More people could die or suffer harm in police custody unless the NHS tightens new standards for nurses and other professionals working with this vulnerable group, claim forensic nursing experts.
A failure to ensure those working in this complex and challenging field have the right skills also risks putting put inexperienced staff under intolerable strain and driving them away from the profession, say nurses who have called for urgent revisions to service specifications.
“You are working with highly complex individuals with chaotic lives and drug and alcohol dependence”
The warnings come amid changes to the way services are run with responsibility for funding and commissioning custodial healthcare due to transfer from individual police forces to the NHS from April next year.
NHS England is in the process of finalising national service specifications for contracts. However, forensic nursing leaders fear that in their current form the plans fail to ensure nurses working in such services possess appropriate qualifications.
A version of the NHS England document seen by the professional bodies has been described as “weak” and “woolly”, with the risk that services could employ under-qualified staff, ill-equipped to deal with highly vulnerable patients.
“We see this job as an advanced practice role,” stressed Jennie Smith, president of the UK Association of Forensic Nurses (UKAFN).
“You are working with highly complex individuals with chaotic lives and drug and alcohol dependence, where often their only point of contact with healthcare is you,” she said.
“You are doing comprehensive assessments, potentially diagnosis things and then managing those conditions along with the huge criminal justice responsibilities involved. If you don’t have the experience things can be missed,” she added.
She said there was a risk detainees could suffer or die if nurses did not have the right qualifications and training.
“That is potentially the worst case scenario and it is also unfair on nurses to be put in a job they are not capable of doing,” she said.
It was particularly important to set clear workforce standards in a field dominated by private providers, she added.
“Private providers have their bottom line to think about and don’t necessarily want to pay competitive rates so by default you get staff with less experience applying for these jobs,” she said.
“This is a top band 6 or band 7 job but you end up with band 5 and new band 6s applying with limited experience,” she told Nursing Times.
“The healthcare professional characteristics need to be tight so providers – whoever they are – can’t get away with putting ill-equipped and ill-qualified nurses in these roles,” said Ms Smith.

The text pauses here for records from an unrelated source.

(* ===== verification/Actions.v ===== *)
(** * Actions

    [core/src/action.rs] with the payloads its variants carry from
    [core/src/network/], [core/src/nucleus/] and
    [core/src/scheduled_jobs/pending_validations.rs]. *)
From S2P Require Import Prelude Errors Eav Entries Protocol.

(** ** Payloads *)
Record CustomDirectMessage := MkCustomDirectMessage {
  cdm_zome : string;
  cdm_payload : result string string;
}.

Inductive DirectMessage :=
| DmCustom (m : CustomDirectMessage)
| DmRequestValidationPackage (a : Address)
| DmValidationPackage (p : option ValidationPackage).

Record DirectMessageData := MkDirectMessageData {
  dmd_address : Address;
  dmd_message : DirectMessage;
  dmd_msg_id : string;
  dmd_is_response : bool;
}.

Record GetLinksKey := MkGetLinksKey {
  glk_base_address : Address;
  glk_link_type : option string;
  glk_tag : option string;
  glk_id : string;
}.

Record GetEntryKey := MkGetEntryKey { gek_address : Address; gek_id : string }.

Record CapabilityRequest := MkCapabilityRequest {
  cap_token : Address;
  cap_provenance : Provenance;
}.

(** [id] is the process-unique id of the call; [parameters] is JSON text. *)
Record ZomeFnCall := MkZomeFnCall {
  zfc_id : nat;
  zome_name : string;
  cap : CapabilityRequest;
  fn_name : string;
  parameters : string;
}.

#[global] Instance CustomDirectMessage_eq_dec : EqDecision CustomDirectMessage.
Proof. solve_decision. Defined.
#[global] Instance DirectMessage_eq_dec : EqDecision DirectMessage.
Proof. solve_decision. Defined.
#[global] Instance GetLinksKey_eq_dec : EqDecision GetLinksKey.
Proof. solve_decision. Defined.
#[global] Instance GetEntryKey_eq_dec : EqDecision GetEntryKey.
Proof. solve_decision. Defined.
#[global] Instance CapabilityRequest_eq_dec : EqDecision CapabilityRequest.
Proof. solve_decision. Defined.
#[global] Instance ZomeFnCall_eq_dec : EqDecision ZomeFnCall.
Proof. solve_decision. Defined.

#[global, refine] Instance GetEntryKey_countable : Countable GetEntryKey :=
  inj_countable' (λ k, (gek_address k, gek_id k)) (λ p, MkGetEntryKey p.1 p.2) _.
Proof. by intros []. Defined.
#[global, refine] Instance GetLinksKey_countable : Countable GetLinksKey :=
  inj_countable' (λ k, (glk_base_address k, glk_link_type k, glk_tag k, glk_id k))
    (λ p, MkGetLinksKey p.1.1.1 p.1.1.2 p.1.2 p.2) _.
Proof. by intros []. Defined.
#[global, refine] Instance ZomeFnCall_countable : Countable ZomeFnCall :=
  inj_countable' (λ k, (zfc_id k, zome_name k, fn_name k, parameters k, cap_token (cap k),
      source (cap_provenance (cap k)), signature (cap_provenance (cap k))))
    (λ p, MkZomeFnCall p.1.1.1.1.1.1 p.1.1.1.1.1.2
            (MkCapabilityRequest p.1.1.2 (MkProvenance p.1.2 p.2))
            p.1.1.1.1.2 p.1.1.1.2) _.
Proof. by intros [?? [? []] ??]. Defined.

(** [ZomeFnCall::same_fn_as]. *)
Definition same_fn_as (c1 c2 : ZomeFnCall) : bool :=
  bool_decide (zome_name c1 = zome_name c2) && bool_decide (cap c1 = cap c2) &&
  bool_decide (fn_name c1 = fn_name c2).

Record ExecuteZomeFnResponse := MkExecuteZomeFnResponse {
  ezr_call : ZomeFnCall;
  ezr_result : HcResult string;
}.

Record Initialization := MkInitialization {
  public_token : option Address;
  payload : option string;
}.

Inductive ValidationError :=
| VeFail (reason : string)
| VeUnresolvedDependencies (dependencies : list Address)
| VeNotImplemented
| VeError (msg : string).

Abbreviation ValidationResult := (result ValidationError unit).

#[global] Instance Initialization_eq_dec : EqDecision Initialization.
Proof. solve_decision. Defined.
#[global] Instance ValidationError_eq_dec : EqDecision ValidationError.
Proof. solve_decision. Defined.

(** [From<ValidationError> for HolochainError]. *)
Definition error_of_validation_error (ve : ValidationError) : HolochainError :=
  match ve with
  | VeFail reason => ValidationFailed reason
  | VeUnresolvedDependencies _ => ValidationFailed "Missing dependencies"
  | VeNotImplemented => NotImplemented "Validation not implemented"
  | VeError e => ErrorGeneric e
  end.

Inductive ValidatingWorkflow := WfHoldEntry | WfHoldLink.

#[global] Instance ValidatingWorkflow_eq_dec : EqDecision ValidatingWorkflow.
Proof. solve_decision. Defined.

(** [Display for ValidatingWorkflow]. *)
Definition ValidatingWorkflow_fmt (w : ValidatingWorkflow) : string :=
  match w with
  | WfHoldEntry => "HoldEntryWorkflow"
  | WfHoldLink => "HoldLinkWorkflow"
  end.

Record PendingValidation := MkPendingValidation {
  pv_entry_with_header : EntryWithHeader;
  pv_dependencies : list Address;
  pv_workflow : ValidatingWorkflow;
}.

#[global] Instance PendingValidation_eq_dec : EqDecision PendingValidation.
Proof. solve_decision. Defined.

(** ** Actions

    Of [NetworkSettings] the handler closure is left out: it is the receiving
    side of the network module. *)
Section action.
Context {Json : Type}.

Record NetworkSettings := MkNetworkSettings {
  ns_p2p_config : string;
  ns_dna_address : Address;
  ns_agent_id : string;
}.

Inductive Action :=
| ACommit (entry : Entry.t) (maybe_link_update_delete : option Address)
    (provenances : list Provenance)
| AHold (ewh : EntryWithHeader)
| AAddLink (l : Link)
| ACrudStatus (ewh : EntryWithHeader) (status : CrudStatus.t)
| ARemoveLink (l : Link)
| AInitNetwork (settings : NetworkSettings)
| APublish (a : Address)
| AFetchEntry (key : GetEntryKey)
| ARespondFetch (d : FetchEntryData) (maybe_entry : option EntryWithMetaAndHeader)
| AHandleFetchResult (d : FetchEntryResultData Json)
| AUpdateEntry (old_address new_address : Address)
| ARemoveEntry (deleted_address deletion_address : Address)
| AGetEntryTimeout (key : GetEntryKey)
| AGetLinks (key : GetLinksKey)
| AGetLinksTimeout (key : GetLinksKey)
| ARespondGetLinks (d : FetchMetaData) (links : list Address)
| AHandleGetLinksResult (d : FetchMetaResultData Json) (link_type tag : string)
| ASendDirectMessage (d : DirectMessageData)
| ASendDirectMessageTimeout (id : string)
| AResolveDirectConnection (id : string)
| AGetValidationPackage (h : ChainHeader)
| AHandleGetValidationPackage (a : Address) (p : option ValidationPackage)
| AHandleCustomSendResponse (id : string) (r : result string string)
| AInitializeChain (dna : Dna)
| AReturnInitializationResult (r : result string Initialization)
| ASignalZomeFunctionCall (call : ZomeFnCall)
| AReturnZomeFunctionResult (r : ExecuteZomeFnResponse)
| AReturnValidationResult (key : nat * Address) (r : ValidationResult)
| AReturnValidationPackage (id : nat) (r : HcResult ValidationPackage)
| AAddPendingValidation (p : PendingValidation)
| ARemovePendingValidation (a : Address) (w : ValidatingWorkflow).

(** [ActionWrapper]: equality and hashing are those of the unique id. *)
Record ActionWrapper := MkActionWrapper { aw_action : Action; aw_id : nat }.
End action.
Arguments Action Json : clear implicits.
Arguments ActionWrapper Json : clear implicits.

“They are working at this advanced level in a very challenging environment where they might be making decisions while under pressure from police officers”
The UKAFN, the Faculty of Forensic and Legal Medicine (FFLM) – which sets standards for all healthcare professionals directly involved in the clinical care and forensic medical assessment of detainees – and College of Paramedics have joined forces to call for explicit standards to be included in the service specification document.
As a minimum, they say all nurses, paramedics and doctors working in forensic or sexual offence medicine should either be officially licensed by the FFLM or be qualified to UKAFN’s Advanced Standards in Education and Training (ASET).
Meanwhile, they have urged Dame Elish Angiolini, who was recently appointed by the government to lead a review into deaths in police custody, to look at standards of healthcare provision and examine the relationship between quality and the qualifications of professionals involved.
UKFAN education officer Margaret Bannerman, a registered nurse, was instrumental in developing ASET, created specifically for nurses and paramedics to recognise the unique combination of skills required for working in police custody.
“Nurses in these roles are completely autonomously responsible for the health and wellbeing of an undiagnosed individual and by definition are advanced practitioners,” she said.
“They are working at this advanced level in a very challenging environment where they might be making judgements and decisions while under pressure from other professionals such as police officers,” she said. ”This is not a role for a newly-qualified practitioner.”
She said employing under-qualified nurses in such roles was a false economy and risked deterring people from working in police custody, where there were already recruitment and retention issues.
“If you put someone inexperienced in that role they may be pressured into making wrong decisions, mistakes will be made or they will feel very vulnerable and unsupported so they are not going to stay,” she said.
Ms Bannerman is an associate professor of enterprise and education development in the faculty of health sciences at Staffordshire University, the first higher education provider to offer a post-graduate qualification based on ASET.
She said UKFAN was keen for more universities to develop similar awards so more nurses could access training.
“We are working closely with these organisations and others to develop national standards for when responsibility for commissioning these services transfers to NHS England”
She acknowledged concerns that specifiying qualification levels could prompt a “crisis” in the field with providers struggling to recruit new people at that level or train up existing staff.
“The reason we are standing up to this is about clinical standards and making sure people get the best care,” she said. “It would need to be resourced and people may say they can’t afford it by my response is they can’t afford not to.”
Custodial healthcare providers and commissioners across England have successfully worked together to develop accredited standards for induction training.
Ms Bannerman, who has led the project, said this was an example of what could be achieved if people were willing to embrace change.
NHS England said it was reviewing the service specifications and was aware of the concerns expressed by UKAFN and other bodies and took their views seriously.
“We are working closely with these organisations and others to develop national standards for when responsibility for commissioning these services transfers to NHS England next year and will continue to do so,” said a spokesman.